» **Supplied material**:
▼

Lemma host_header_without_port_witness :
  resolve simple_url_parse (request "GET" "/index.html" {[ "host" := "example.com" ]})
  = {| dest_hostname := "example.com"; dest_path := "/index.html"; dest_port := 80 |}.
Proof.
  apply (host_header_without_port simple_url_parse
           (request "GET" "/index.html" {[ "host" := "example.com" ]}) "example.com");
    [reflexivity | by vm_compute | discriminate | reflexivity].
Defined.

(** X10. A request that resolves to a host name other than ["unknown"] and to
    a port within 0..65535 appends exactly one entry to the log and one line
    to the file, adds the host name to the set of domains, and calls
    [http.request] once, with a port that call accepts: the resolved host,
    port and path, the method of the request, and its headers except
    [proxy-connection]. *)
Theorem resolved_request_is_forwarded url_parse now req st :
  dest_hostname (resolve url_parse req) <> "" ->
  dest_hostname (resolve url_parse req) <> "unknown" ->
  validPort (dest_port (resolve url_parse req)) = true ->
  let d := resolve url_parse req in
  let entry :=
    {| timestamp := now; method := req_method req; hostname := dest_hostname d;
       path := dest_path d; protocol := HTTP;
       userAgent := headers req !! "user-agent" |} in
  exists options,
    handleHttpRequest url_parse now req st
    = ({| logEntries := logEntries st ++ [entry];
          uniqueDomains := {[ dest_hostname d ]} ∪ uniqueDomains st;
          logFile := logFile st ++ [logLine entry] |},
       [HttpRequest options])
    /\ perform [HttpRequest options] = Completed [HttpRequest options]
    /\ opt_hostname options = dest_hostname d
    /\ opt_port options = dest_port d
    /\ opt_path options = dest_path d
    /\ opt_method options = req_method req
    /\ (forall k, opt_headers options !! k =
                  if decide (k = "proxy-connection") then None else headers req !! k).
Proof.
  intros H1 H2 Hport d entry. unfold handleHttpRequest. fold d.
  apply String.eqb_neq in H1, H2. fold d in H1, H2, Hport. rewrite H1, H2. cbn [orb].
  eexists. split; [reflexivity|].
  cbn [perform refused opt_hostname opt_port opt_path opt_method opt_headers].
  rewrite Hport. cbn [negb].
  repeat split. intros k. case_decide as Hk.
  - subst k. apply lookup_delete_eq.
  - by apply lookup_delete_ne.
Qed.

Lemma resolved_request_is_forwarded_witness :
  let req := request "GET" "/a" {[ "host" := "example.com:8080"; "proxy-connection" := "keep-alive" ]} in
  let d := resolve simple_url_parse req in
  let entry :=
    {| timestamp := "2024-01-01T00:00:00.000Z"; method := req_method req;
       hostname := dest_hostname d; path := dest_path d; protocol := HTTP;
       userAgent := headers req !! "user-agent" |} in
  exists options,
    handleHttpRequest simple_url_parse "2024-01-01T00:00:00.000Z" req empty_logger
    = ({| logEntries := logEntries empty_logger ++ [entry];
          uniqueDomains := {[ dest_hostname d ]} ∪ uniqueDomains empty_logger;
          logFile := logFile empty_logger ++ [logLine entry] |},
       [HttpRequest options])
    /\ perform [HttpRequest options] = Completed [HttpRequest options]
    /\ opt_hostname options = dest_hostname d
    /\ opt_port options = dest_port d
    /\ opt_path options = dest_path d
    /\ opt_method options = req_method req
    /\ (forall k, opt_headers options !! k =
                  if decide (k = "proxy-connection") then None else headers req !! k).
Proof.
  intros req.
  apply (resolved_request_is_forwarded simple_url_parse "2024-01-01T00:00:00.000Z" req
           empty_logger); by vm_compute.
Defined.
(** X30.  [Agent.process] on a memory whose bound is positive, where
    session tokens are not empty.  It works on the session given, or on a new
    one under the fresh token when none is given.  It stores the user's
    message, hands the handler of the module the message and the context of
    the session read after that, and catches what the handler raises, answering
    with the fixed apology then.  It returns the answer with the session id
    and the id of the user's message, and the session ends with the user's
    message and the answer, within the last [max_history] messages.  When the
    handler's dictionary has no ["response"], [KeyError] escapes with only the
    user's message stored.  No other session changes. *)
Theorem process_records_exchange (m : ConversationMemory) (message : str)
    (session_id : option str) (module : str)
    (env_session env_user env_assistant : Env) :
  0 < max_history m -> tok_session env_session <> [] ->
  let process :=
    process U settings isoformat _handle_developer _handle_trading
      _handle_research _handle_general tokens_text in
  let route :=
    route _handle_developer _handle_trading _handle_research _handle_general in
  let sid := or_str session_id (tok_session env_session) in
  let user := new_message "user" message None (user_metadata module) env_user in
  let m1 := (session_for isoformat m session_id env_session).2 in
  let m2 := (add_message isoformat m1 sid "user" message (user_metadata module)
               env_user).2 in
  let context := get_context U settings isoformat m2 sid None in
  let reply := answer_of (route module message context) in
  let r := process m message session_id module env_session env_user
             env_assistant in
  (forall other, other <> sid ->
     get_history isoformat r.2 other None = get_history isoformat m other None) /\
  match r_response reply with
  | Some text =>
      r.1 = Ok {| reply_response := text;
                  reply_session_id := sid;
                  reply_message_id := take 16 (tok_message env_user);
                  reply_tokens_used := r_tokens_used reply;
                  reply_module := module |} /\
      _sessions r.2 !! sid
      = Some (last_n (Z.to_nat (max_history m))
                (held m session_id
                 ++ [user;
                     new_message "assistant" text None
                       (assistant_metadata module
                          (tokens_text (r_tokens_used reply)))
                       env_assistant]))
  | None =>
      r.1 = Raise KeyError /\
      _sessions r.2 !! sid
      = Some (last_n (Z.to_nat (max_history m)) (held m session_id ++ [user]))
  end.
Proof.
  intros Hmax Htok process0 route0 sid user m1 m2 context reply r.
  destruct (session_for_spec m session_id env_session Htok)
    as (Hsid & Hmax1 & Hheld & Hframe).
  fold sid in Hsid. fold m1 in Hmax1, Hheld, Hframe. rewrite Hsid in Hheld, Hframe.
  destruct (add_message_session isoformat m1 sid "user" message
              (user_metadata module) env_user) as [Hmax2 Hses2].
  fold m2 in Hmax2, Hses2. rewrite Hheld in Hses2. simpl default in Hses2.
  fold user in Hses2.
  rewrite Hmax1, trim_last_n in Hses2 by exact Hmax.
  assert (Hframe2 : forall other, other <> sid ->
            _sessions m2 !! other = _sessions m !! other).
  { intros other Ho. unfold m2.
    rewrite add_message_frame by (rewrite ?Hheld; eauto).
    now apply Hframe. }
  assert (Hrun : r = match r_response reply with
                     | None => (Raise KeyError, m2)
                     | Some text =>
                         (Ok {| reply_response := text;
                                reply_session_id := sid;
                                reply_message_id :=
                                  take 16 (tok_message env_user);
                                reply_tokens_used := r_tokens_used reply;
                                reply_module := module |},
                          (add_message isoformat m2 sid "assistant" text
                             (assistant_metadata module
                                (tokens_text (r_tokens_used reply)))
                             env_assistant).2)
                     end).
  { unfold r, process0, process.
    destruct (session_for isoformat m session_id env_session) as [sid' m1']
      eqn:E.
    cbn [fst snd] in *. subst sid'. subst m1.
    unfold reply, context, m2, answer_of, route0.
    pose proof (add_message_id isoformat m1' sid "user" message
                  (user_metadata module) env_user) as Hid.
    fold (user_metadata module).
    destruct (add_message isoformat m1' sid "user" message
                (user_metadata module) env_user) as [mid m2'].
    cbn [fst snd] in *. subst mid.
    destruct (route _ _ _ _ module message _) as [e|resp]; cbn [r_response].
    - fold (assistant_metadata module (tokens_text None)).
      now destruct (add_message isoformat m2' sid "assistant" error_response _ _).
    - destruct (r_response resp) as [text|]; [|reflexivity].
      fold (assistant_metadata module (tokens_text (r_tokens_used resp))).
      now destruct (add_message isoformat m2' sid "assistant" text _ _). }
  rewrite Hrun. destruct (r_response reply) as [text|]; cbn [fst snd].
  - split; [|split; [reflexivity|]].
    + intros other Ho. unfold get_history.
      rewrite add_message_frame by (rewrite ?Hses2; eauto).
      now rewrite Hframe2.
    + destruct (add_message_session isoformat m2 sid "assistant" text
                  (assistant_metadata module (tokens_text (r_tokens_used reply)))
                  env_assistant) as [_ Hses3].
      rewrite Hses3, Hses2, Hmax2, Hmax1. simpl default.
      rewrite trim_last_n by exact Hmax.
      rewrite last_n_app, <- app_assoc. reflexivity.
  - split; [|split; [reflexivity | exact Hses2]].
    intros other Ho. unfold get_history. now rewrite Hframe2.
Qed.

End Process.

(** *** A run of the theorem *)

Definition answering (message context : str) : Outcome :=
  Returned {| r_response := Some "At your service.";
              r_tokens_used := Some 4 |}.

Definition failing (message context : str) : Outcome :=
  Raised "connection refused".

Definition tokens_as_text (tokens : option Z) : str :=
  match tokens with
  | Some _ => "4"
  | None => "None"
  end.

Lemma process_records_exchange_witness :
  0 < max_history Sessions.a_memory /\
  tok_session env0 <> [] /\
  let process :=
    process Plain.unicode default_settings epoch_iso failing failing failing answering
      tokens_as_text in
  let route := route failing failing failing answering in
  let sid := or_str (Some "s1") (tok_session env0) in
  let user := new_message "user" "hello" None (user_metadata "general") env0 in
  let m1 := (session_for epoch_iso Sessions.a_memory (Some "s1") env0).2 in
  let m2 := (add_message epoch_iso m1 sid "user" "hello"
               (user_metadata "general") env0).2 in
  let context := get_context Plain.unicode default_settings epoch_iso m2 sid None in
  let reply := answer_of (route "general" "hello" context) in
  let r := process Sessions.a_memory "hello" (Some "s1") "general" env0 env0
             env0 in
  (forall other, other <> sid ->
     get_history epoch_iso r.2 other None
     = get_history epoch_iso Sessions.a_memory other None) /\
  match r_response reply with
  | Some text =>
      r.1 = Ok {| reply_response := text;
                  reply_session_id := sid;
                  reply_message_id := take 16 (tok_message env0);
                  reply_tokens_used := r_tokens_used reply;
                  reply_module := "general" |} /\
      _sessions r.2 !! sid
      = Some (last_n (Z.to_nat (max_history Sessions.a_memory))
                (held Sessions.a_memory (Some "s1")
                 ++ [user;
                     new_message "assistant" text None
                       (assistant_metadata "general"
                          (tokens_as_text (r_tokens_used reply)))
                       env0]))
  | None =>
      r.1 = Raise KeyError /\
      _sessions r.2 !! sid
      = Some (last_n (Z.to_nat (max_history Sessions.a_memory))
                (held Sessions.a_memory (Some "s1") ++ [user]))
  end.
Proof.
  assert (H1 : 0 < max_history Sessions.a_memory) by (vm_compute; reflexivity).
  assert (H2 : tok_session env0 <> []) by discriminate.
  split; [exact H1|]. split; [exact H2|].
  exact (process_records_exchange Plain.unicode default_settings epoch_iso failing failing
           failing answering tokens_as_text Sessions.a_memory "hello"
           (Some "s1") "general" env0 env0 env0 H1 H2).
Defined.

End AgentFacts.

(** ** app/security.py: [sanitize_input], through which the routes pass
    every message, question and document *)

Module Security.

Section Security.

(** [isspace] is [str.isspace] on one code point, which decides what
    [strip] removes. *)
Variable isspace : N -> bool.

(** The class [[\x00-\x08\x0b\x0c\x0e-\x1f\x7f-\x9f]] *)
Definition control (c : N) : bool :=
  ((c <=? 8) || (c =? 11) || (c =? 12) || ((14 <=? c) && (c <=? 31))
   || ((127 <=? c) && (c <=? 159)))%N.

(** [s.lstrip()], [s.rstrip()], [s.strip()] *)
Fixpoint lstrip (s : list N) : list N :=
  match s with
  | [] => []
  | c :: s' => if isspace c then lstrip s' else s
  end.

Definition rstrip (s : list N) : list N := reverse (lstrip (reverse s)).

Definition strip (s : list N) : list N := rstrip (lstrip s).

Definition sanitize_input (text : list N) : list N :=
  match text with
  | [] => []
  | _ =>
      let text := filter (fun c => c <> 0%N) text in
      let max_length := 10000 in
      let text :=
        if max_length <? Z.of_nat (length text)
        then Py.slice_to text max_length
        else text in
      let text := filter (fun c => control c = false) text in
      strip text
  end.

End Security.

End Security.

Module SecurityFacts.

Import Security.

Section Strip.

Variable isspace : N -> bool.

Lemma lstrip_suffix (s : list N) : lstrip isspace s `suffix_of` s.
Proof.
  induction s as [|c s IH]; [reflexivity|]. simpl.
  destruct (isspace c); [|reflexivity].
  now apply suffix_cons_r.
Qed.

▲

» **What is required**: Starting at the first line of the data above, please restate word for word every line up to and including the one that holds "a port within", and add nothing else.

» **Exercise answer**:
Lemma host_header_without_port_witness :
  resolve simple_url_parse (request "GET" "/index.html" {[ "host" := "example.com" ]})
  = {| dest_hostname := "example.com"; dest_path := "/index.html"; dest_port := 80 |}.
Proof.
  apply (host_header_without_port simple_url_parse
           (request "GET" "/index.html" {[ "host" := "example.com" ]}) "example.com");
    [reflexivity | by vm_compute | discriminate | reflexivity].
Defined.

(** X10. A request that resolves to a host name other than ["unknown"] and to
    a port within 0..65535 appends exactly one entry to the log and one line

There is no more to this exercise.